Modified on Wed, 07 Jul 2021 at 01:15 PM

Schema App makes doing Schema markup easier. In order to fully harness the power of Schema App, there are 5 things you need to know. At first you may think we are just the uber geeks who created the tool this way, but we hope that when you learn WHY we ask you to create Schema this way, you’ll see that it saves you time, helps you implement Schema accurately and makes Schema App kind of awesome. 

1. Schema App Wants to Know What Page You are Optimizing.

When you start with Schema App, we ask you the name of the page and the URI. What’s a URI? No it is not the short form of a disease, it means Uniform Resource Identifier. Basically, it’s how you tell us WHAT you want to add Schema markup to. Usually, it is the URL of the page you are optimizing. Why is it important that you use it? The URI is used by WordPress, Google Tag Manager and our API to automate the JSON-LD deployment. If you don’t enter a URI, your code isn’t getting automatically deployed and you’ll have to cut and paste it in, wasting 15 minutes of your life that you could spend on something else.

2. Schema App Wants to Deploy Your Code Automatically.

Cutting and pasting code is so 1990. Schema App has created three different ways for you to be able to click save in the editor and whoosh! Your code is deployed. How do you do it? If you are on WordPress, setup your WordPress Plugin with your Account ID. If you are on any other platform, use Google Tag Manager to deploy your code. If APIs are more your style, use our javascript to deploy. Once it’s setup, you can forget about deployment!

3. Schema App Wants to Connect Your Data.

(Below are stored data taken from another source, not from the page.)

(** *** Storing the rules one after the other *)

Lemma store_rules_get rules requirements key :
  dict_get (foldl store_rule requirements rules) key =
    match dict_get (reverse rules) key with
    | Some v => Some v
    | None => dict_get requirements key
    end.
Proof.
  revert requirements. induction rules as [|[k v] rules IH]; intros requirements.
  { done. }
  simpl. rewrite IH, reverse_cons, dict_get_app. unfold store_rule. simpl.
  rewrite dict_get_set.
  destruct (dict_get (reverse rules) key); [done|].
  by destruct (decide (k = key)).
Qed.

Lemma first_occurrences_elem l x : x ∈ first_occurrences l ↔ x ∈ l.
Proof.
  induction l as [|y l IH]; [done|]. simpl.
  rewrite !elem_of_cons, list_elem_of_filter, IH.
  destruct (decide (x = y)); tauto.
Qed.

Lemma first_occurrences_NoDup l : NoDup (first_occurrences l).
Proof.
  induction l as [|y l IH]; simpl; [constructor|].
  apply NoDup_cons. split; [|by apply NoDup_filter].
  by intros [? _]%list_elem_of_filter.
Qed.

Schema App helps you do it easily! Ever wonder why you can’t just enter text in all the fields and be done? With Schema and Google features, they want to know more than just the surface data. For example, for a Contact Number (or Contact Point in Schema speak), they want to know the type of contact (Sales, Support, etc), the phone number, the email, whether it’s toll free and more. In order to help you create these related data items, Schema App will prompt you to create a related “data item” and then add the details afterwards. The way that you do this in Schema App is click on the downward facing triangle next to the field. The greyed out writing tells you the type of “thing” that is needed. Once you create the “thing”, you can re-use it across Schema App. So create it once, and then re-use it.



4. Schema App Wants to Tell Google Exactly What You Mean by Referring to Wikipedia Definitions.

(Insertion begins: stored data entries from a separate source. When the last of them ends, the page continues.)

(** * TIM toolkit: classifier, validator and diagnostics

    A shallow embedding of [tim_toolkit/diagnostics.py],
    [tim_toolkit/classifier.py] and [tim_toolkit/validator.py], with the
    part of Python's [str] and [re] that these modules call.

    Conventions.
    - A Python [str] is a list of characters; a character is an 8-bit
      code point, read as U+0000..U+00FF.  The character tables
      ([isspace], [isalnum], [tolower]) are CPython's on that range.
    - A Python [int] is a [Z]; offsets inside a text are [nat] and are
      injected into [Z] where the program stores them.
    - A Python [float] is a binary64 primitive float.
    - An exception is a value of [result]. *)

From Stdlib Require Import ZArith Ascii Floats.
From stdpp Require Import gmap strings list sorting.

(** A decimal float literal denotes the nearest binary64 value, as it
    does in Python. *)
Set Warnings "-inexact-float".

(** ** Python strings *)

Module Py.

Abbreviation str := (list ascii).

(** A string literal. *)
Definition txt (x : string) : str := Stdlib.Strings.String.list_ascii_of_string x.

Definition code (c : ascii) : N := N_of_ascii c.

Definition between (lo hi n : N) : bool := (lo <=? n)%N && (n <=? hi)%N.

(** [Py_UNICODE_ISSPACE]: the characters [str.split()] splits on and
    the class [\s] of a [str] pattern. *)
Definition isspace (c : ascii) : bool :=
  let n := code c in
  between 9 13 n || between 28 32 n || (n =? 133)%N || (n =? 160)%N.

(** [Py_UNICODE_ISALNUM]: alphabetic, decimal, digit or numeric. *)
Definition isalnum (c : ascii) : bool :=
  let n := code c in
  between 48 57 n || between 65 90 n || between 97 122 n
  || (n =? 170)%N || between 178 179 n || (n =? 181)%N
  || between 185 186 n || between 188 190 n
  || between 192 214 n || between 216 246 n || between 248 255 n.

(** [Py_UNICODE_TOLOWER]. *)
Definition tolower (c : ascii) : ascii :=
  let n := code c in
  if between 65 90 n || (between 192 222 n && negb (n =? 215)%N)
  then ascii_of_N (n + 32) else c.

Definition eqc (a b : ascii) : bool := Ascii.eqb a b.

(** [t.startswith(p)]. *)
Fixpoint startswith (p t : str) : bool :=
  match p, t with
  | [], _ => true
  | a :: p', b :: t' => eqc a b && startswith p' t'
  | _ :: _, [] => false
  end.

(** [p in t]. *)
Fixpoint contains (p t : str) : bool :=
  startswith p t ||
  match t with
  | [] => false
  | _ :: t' => contains p t'
  end.

(** [t.endswith(suf)]. *)
Definition endswith (t suf : str) : bool :=
  startswith (rev suf) (rev t).

(** [t.split()]: the maximal runs of characters that are not white
    space, in order; [cur] is the run being read, reversed. *)
Definition flush (cur : str) : list str :=
  match cur with
  | [] => []
  | _ :: _ => [rev cur]
  end.

Fixpoint split_go (cur : str) (t : str) : list str :=
  match t with
  | [] => flush cur
  | c :: t' =>
      if isspace c then flush cur ++ split_go [] t'
      else split_go (c :: cur) t'
  end.

Definition split (t : str) : list str := split_go [] t.

(** [sep.join(l)]. *)
Fixpoint join (sep : str) (l : list str) : str :=
  match l with
  | [] => []
  | [x] => x
  | x :: l' => x ++ sep ++ join sep l'
  end.

(** [len(l)] as a Python integer. *)
Definition len {A} (l : list A) : Z := Z.of_nat (length l).

(** Exceptions the modelled code can raise. *)
Inductive exn := ZeroDivisionError.

Inductive result (A : Type) :=
| Ok (a : A)
| Raise (e : exn).
Arguments Ok {A} a.
Arguments Raise {A} e.

#[global] Instance result_ret : MRet result := @Ok.

#[global] Instance result_bind : MBind result := fun A B f x =>
  match x with
  | Ok a => f a
  | Raise e => Raise e
  end.

(** [float(n)] for an integer: the nearest binary64 value. *)
Definition float_of_int (n : Z) : float :=
  SF2Prim (binary_normalize prec emax n 0 false).

(** [a / b] on integers: true division.  CPython rounds the exact
    quotient once; for operands below 2^53 in absolute value that is
    the quotient of the two conversions computed here. *)
Definition truediv (a b : Z) : result float :=
  if (b =? 0)%Z then Raise ZeroDivisionError
  else Ok (PrimFloat.div (float_of_int a) (float_of_int b)).

(** [min(a, b)] on floats: [b] when [b < a], else [a]. *)
Definition fmin (a b : float) : float :=
  if PrimFloat.ltb b a then b else a.

(** [x / n] for a float and an integer. *)
Definition fdiv_int (x : float) (n : Z) : result float :=
  if (n =? 0)%Z then Raise ZeroDivisionError
  else Ok (PrimFloat.div x (float_of_int n)).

Schema App will prompt you to create an data item (#3 above), sometimes you just need to define what you are talking about and not add additional details. For example, when you are creating an data item for a County (or other thing that has a fixed definition – city, state, etc). In order to tell Google exactly what you mean you can insert the Wikipedia link in the URI field. See the example below for USA, we use the Wikipedia page link as the URI. It’s fast and explicit, Just like SchemaApp!

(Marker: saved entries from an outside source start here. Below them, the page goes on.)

(** ** The courses a run can take *)

(** The handshake, by the replies it meets: the calls made (each with its
    reply), the lines printed, the value left in [token] if the name was
    assigned, and how the run ends. *)
Inductive handshake_course (sid : nat) (u p : string) :
    list (request * reply) -> list (list shown) -> option json ->
    result unit -> Prop :=
  | no_login_token r1 x :
      read login_token_path r1 = Raise x ->
      handshake_course sid u p
        [(login_token_call sid, r1)]
        [] None (Raise x)
  | no_login_result r1 t1 r2 x :
      read login_token_path r1 = Ok t1 ->
      read login_result_path r2 = Raise x ->
      handshake_course sid u p
        [(login_token_call sid, r1); (login_call sid u p t1, r2)]
        [[ShowVal (JStr "retrieved login token:"); ShowVal t1]]
        (Some t1) (Raise x)
  | no_edit_token r1 t1 r2 res r3 x :
      read login_token_path r1 = Ok t1 ->
      read login_result_path r2 = Ok res ->
      read edit_token_path r3 = Raise x ->
      handshake_course sid u p
        [(login_token_call sid, r1); (login_call sid u p t1, r2);
         (edit_token_call sid, r3)]
        [[ShowVal (JStr "retrieved login token:"); ShowVal t1];
         [ShowVal (JStr "login:"); ShowVal res]]
        (Some t1) (Raise x)
  | shaken r1 t1 r2 res r3 t2 :
      read login_token_path r1 = Ok t1 ->
      read login_result_path r2 = Ok res ->
      read edit_token_path r3 = Ok t2 ->
      handshake_course sid u p
        [(login_token_call sid, r1); (login_call sid u p t1, r2);
         (edit_token_call sid, r3)]
        [[ShowVal (JStr "retrieved login token:"); ShowVal t1];
         [ShowVal (JStr "login:"); ShowVal res];
         [ShowVal (JStr "working token:"); ShowVal t2]]
        (Some t2) (Ok tt).

(** The whole sequence: the handshake, then the commit if the handshake
    completed. *)
Inductive write_course (sid : nat) (u p : string) (e : edit) :
    list (request * reply) -> list (list shown) -> option json ->
    result unit -> Prop :=
  | handshake_failed steps prints tk x :
      handshake_course sid u p steps prints tk (Raise x) ->
      write_course sid u p e steps prints tk (Raise x)
  | commit_unread steps prints t2 r4 x :
      handshake_course sid u p steps prints (Some t2) (Ok tt) ->
      read [] r4 = Raise x ->
      write_course sid u p e
        (steps ++ [(commit_call sid e t2, r4)]) prints (Some t2) (Raise x)
  | committed steps prints t2 r4 j :
      handshake_course sid u p steps prints (Some t2) (Ok tt) ->
      read [] r4 = Ok j ->
      write_course sid u p e
        (steps ++ [(commit_call sid e t2, r4)])
        (prints ++ [[ShowVal j]]) (Some t2) (Ok tt).

(** ** Reading a run *)

(** The calls a run has added to the record. *)
Definition new_calls {Srv : Type} (w w' : world Srv)
    : list (request * reply) :=
  drop (length (calls w)) (calls w').

(** What [response] is bound to after these calls: the last reply that
    came back, or what it was bound to before when none did. *)
Definition response_after (steps : list (request * reply))
    (before : option response) : option response :=
  fold_left
    (fun acc c => match snd c with Reply r => Some r | NoReply => acc end)
    steps before.

Definition action_of (rq : request) : string :=
  match assoc "action" (rq_fields rq) with
  | Some (JStr a) => a
  | _ => EmptyString
  end.



Definition commits (steps : list (request * reply))
    : list (request * reply) :=
  List.filter (fun c => action_is "wbcreateclaim" (fst c)) steps.

Definition logins (steps : list (request * reply))
    : list (request * reply) :=
  List.filter (fun c => action_is "login" (fst c)) steps.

5. Schema App Tries to Guide You on the Type of Input to Enter.

Schema.org can be tricky. Some fields, like Area Served, can have three or four different inputs. When you see something that says Select AdministrativeAreaORGeoShapeORPlace, Schema App is just trying to guide you on the types of “thing” it wants you to pick from previously created data items or to create a new data item (#3 above).  


When you create the thing, make sure you pick the most specific way to describe it. This may mean entering the Wikipedia entry for the city as the Identifier and choosing city from the datatype pull down. 


So that’s it. These are the things that Schema App makes easy for users. We do it so that you can leverage the whole power of schema.org and do Schema right!